I eased my piece of wood over the partition and made sure of my foothold on the ladder.
‘Okay!’ I yelled. ‘Fire away.’
Brinny, who had been staring up at me with the expression of a spinster who had at last actually found a man under her bed, naturally waltzed round to face the door and watch as the slide on the crate was slowly raised. He snorted like a volcano and minced from side to side nervously As he was not watching me I manoeuvred my piece of wood into position. I grasped it firmly with one hand and cupped my other hand over the end. I could not have chosen a more unfortunate grasp.
‘I’m going to chivvy him, Harry,’ I called.
‘All right, boy,’ said Hany.
I carefully lowered my piece of wood towards Brinny’s rotund and quivering backside. As the end of my stick touched his glossy hide it was as though I had touched a match to a short fuse on a barrel of T.N.T. Everything seemed to happen at once. Feeling the stick, Brinny wasted no time, he leapt straight into the air and tried to kick his heels over his horns. He caught my piece of wood and shot it skywards like a rocket so that it crashed against the roof of the stable. My hand, which was cupped round the end of it, was therefore crushed against the ceiling as though caught by a pile-driver. The pain was so excruciating that I dropped the wood and tried to struggle back over the partition which I was half lying on. I could feel the ladder swaying under me. At that moment Brinny uttered a particularly prodigious snort, put his head down and rushed into the crate.

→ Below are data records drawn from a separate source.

(* ===== verification/Session.v ===== *)
(** [noeio/src/tunnel/session.rs] and [session/udp.rs]: the hole-punch session of
    one candidate path. The four background tasks ([send], [dispatch],
    [handshake], [monitor]) share atomics and channels; each task is a control
    state and a step function, and [step] interleaves them with the clock and the
    network. *)

From Stdlib Require Import ZArith Lia.
From Stdlib Require Import Strings.Byte Strings.String.
From stdpp Require Import base list strings relations.
From S2P Require Import Prelude Text NetTypes Packet.

Local Open Scope Z_scope.

(** ** [SessionState] *)

Inductive SessionState : Type := Connecting | Connected | Timeout.

#[export] Instance SessionState_eq_dec : EqDecision SessionState.
Proof. solve_decision. Defined.

Definition state_to_u8 (s : SessionState) : Z :=
  match s with Connecting => 0 | Connected => 1 | Timeout => 2 end.
Definition state_from_u8 (v : Z) : SessionState :=
  if v =? 1 then Connected else if v =? 2 then Timeout else Connecting.

Lemma state_u8_roundtrip s : state_from_u8 (state_to_u8 s) = s.
Proof. by destruct s. Qed.

(** The [TunnelSession] trait as far as path selection reads it; durations are in
    nanoseconds. *)
Class TunnelSession (S : Type) : Type := {
  session_state : S → SessionState;
  session_rtt : S → option Z;
}.

(** ** [UdpTunnelSession] *)

Module UdpSession.
Definition MS : Z := 1000000.
Definition SEC : Z := 1000 * MS.
Definition NONCE_LEN : nat := 8.
Definition HANDSHAKE_RETRY_INTERVAL : Z := 500 * MS.
Definition HANDSHAKE_MAX_ATTEMPTS : nat := 5.
Definition PING_INTERVAL : Z := 15 * SEC.
Definition LIVENESS_TIMEOUT : Z := 45 * SEC.
Definition LIVENESS_CHECK_INTERVAL : Z := 5 * SEC.
Definition U64_UNSET : Z := U64_MAX.

Definition control_packet (t : NoeioPacketType) (peer_id : PeerId) (value : Z) :
    NoeioPacket.NoeioPacket :=
  NoeioPacket.new (Header t peer_id (PacketHeader.port PacketHeader.default_header))
    (be_bytes 8 value).

Definition payload_u64 (p : NoeioPacket.NoeioPacket) : option Z :=
  bytes ← NoeioPacket.payload p;
  bytes ← slice 0 NONCE_LEN bytes;
  Some (be_val bytes).

(** Where the [handshake] task is: about to make attempt [i], waiting for the Ack of
    attempt [i] until a deadline, in the ping loop asleep until a time, or
    returned. *)
Inductive Handshake : Type :=
  | HsSend (i : nat)
  | HsWait (i : nat) (deadline : Z)
  | HsPing (wake : Z)
  | HsDone.

(** The [monitor] task: asleep, or past its [Connected] test. *)
Inductive Monitor : Type :=
  | MonSleep (wake : Z)
  | MonCheck.

(** The shared cells, the channels and the tasks' control states. [now] is
    [base.elapsed()]; [sending] says that the [send] task, which owns the
    receiving end of the outbound channel, still runs; [wire] is what it has
    written to the socket. *)
Record UdpTunnelSession : Type := MkSession {
  peer_id : PeerId;
  nonce : Z;
  now : Z;
  state : Z;
  rtt_ms : Z;
  last_recv : Z;
  last_ping : Z;
  outbound : list (list byte);
  ack_pending : bool;
  sending : bool;
  wire : list (list byte);
  handshake : Handshake;
  monitor : Monitor;
}.

Definition connect (nonce : Z) (id : PeerId) : UdpTunnelSession := {|
  peer_id := id; nonce := nonce; now := 0;
  state := state_to_u8 Connecting; rtt_ms := U64_UNSET; last_recv := 0;
  last_ping := U64_UNSET; outbound := []; ack_pending := false; sending := true;
  wire := []; handshake := HsSend 0; monitor := MonSleep LIVENESS_CHECK_INTERVAL |}.

(** [base.elapsed().as_millis() as u64] *)
Definition now_ms (s : UdpTunnelSession) : Z := wrap 64 (now s / MS).

Definition set_now (s : UdpTunnelSession) (t : Z) : UdpTunnelSession :=
  MkSession (peer_id s) (nonce s) t (state s) (rtt_ms s) (last_recv s) (last_ping s)
    (outbound s) (ack_pending s) (sending s) (wire s) (handshake s) (monitor s).
Definition set_state (s : UdpTunnelSession) (v : SessionState) : UdpTunnelSession :=
  MkSession (peer_id s) (nonce s) (now s) (state_to_u8 v) (rtt_ms s) (last_recv s) (last_ping s)
    (outbound s) (ack_pending s) (sending s) (wire s) (handshake s) (monitor s).
Definition set_rtt (s : UdpTunnelSession) (v : Z) : UdpTunnelSession :=
  MkSession (peer_id s) (nonce s) (now s) (state s) v (last_recv s) (last_ping s)
    (outbound s) (ack_pending s) (sending s) (wire s) (handshake s) (monitor s).
Definition set_last_recv (s : UdpTunnelSession) (v : Z) : UdpTunnelSession :=
  MkSession (peer_id s) (nonce s) (now s) (state s) (rtt_ms s) v (last_ping s)
    (outbound s) (ack_pending s) (sending s) (wire s) (handshake s) (monitor s).
Definition set_last_ping (s : UdpTunnelSession) (v : Z) : UdpTunnelSession :=
  MkSession (peer_id s) (nonce s) (now s) (state s) (rtt_ms s) (last_recv s) v
    (outbound s) (ack_pending s) (sending s) (wire s) (handshake s) (monitor s).
Definition set_ack (s : UdpTunnelSession) (b : bool) : UdpTunnelSession :=
  MkSession (peer_id s) (nonce s) (now s) (state s) (rtt_ms s) (last_recv s) (last_ping s)
    (outbound s) b (sending s) (wire s) (handshake s) (monitor s).
Definition set_handshake (s : UdpTunnelSession) (h : Handshake) : UdpTunnelSession :=
  MkSession (peer_id s) (nonce s) (now s) (state s) (rtt_ms s) (last_recv s) (last_ping s)
    (outbound s) (ack_pending s) (sending s) (wire s) h (monitor s).
Definition set_monitor (s : UdpTunnelSession) (m : Monitor) : UdpTunnelSession :=
  MkSession (peer_id s) (nonce s) (now s) (state s) (rtt_ms s) (last_recv s) (last_ping s)
    (outbound s) (ack_pending s) (sending s) (wire s) (handshake s) m.

(** [out_tx.send(packet)]: fails once the [send] task has dropped the receiver. *)
Definition push (s : UdpTunnelSession) (p : NoeioPacket.NoeioPacket) :
    UdpTunnelSession * result unit unit :=
  if sending s then
    (MkSession (peer_id s) (nonce s) (now s) (state s) (rtt_ms s) (last_recv s) (last_ping s)
       (outbound s ++ [NoeioPacket.inner p]) (ack_pending s) true (wire s) (handshake s)
       (monitor s), Ok tt)
  else (s, Err tt).

(** The [send] task, one payload: [ok] is the socket's verdict. *)
Definition send_one (s : UdpTunnelSession) (ok : bool) : option UdpTunnelSession :=
  match sending s, outbound s with
  | true, payload :: rest =>
      Some (MkSession (peer_id s) (nonce s) (now s) (state s) (rtt_ms s) (last_recv s)
        (last_ping s) (if ok then rest else []) (ack_pending s) ok
        (if ok then wire s ++ [payload] else wire s) (handshake s) (monitor s))
  | _, _ => None
  end.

‘Slide, Harry, slide!’ I yelled desperately just as the ladder gave under me and I fell into the stable. The slide crashed into position and we had Brinny imprisoned – but only just, for he had galloped into the crate and hit the end of it with his horns, making the whole structure sway like a ship in a hurricane. Then he attacked the end of the crate with short jabs of his horns and splintered wood began to fly in all directions. People started
running about in pursuit of hammer and nails to repair the damage before Brinny could force his way out. Harry, perched precariously on the swaying crate, peered down at me.
‘You all right, boy?’ he inquired anxiously.
I got up a trifle shakily; my hand felt as though it had been trodden on by an elephant and was already beginning to swell. ‘I’m okay, but I think I’ve bust my hand,’ I said.
This proved to be correct, for when I had been taken down to the hospital and X-rayed, they found that I had cracked three of the bones in the palm of my hand. I was lucky, really, not to have had them splintered and crushed through the flesh for my hand had been sandwiched between wood and wood with considerable force. I was given pain-killers which did everything but kill pain – and told to stay off work for forty-eight hours to allow the bones to settle, as the doctor put it.
This was my first honourable wound in the course of duty, as it were, and so I was gratified that Mrs Bailey treated me with the concern and respect for one who, if he had not actually won the V.C., had come very close to it.
That evening I was sitting by the fire nursing my aching hand when Charlie came home.
‘Well, boy, you’d better get packed up,’ he greeted me.
‘Packed up? Whatever are you talking about, Charlie?’ asked Mrs Bailey.
‘Heard just now from the office,’ said Charlie, wiggling his slippered feet appreciatively in front of the fire. ‘We’re to go home at the end of the week.’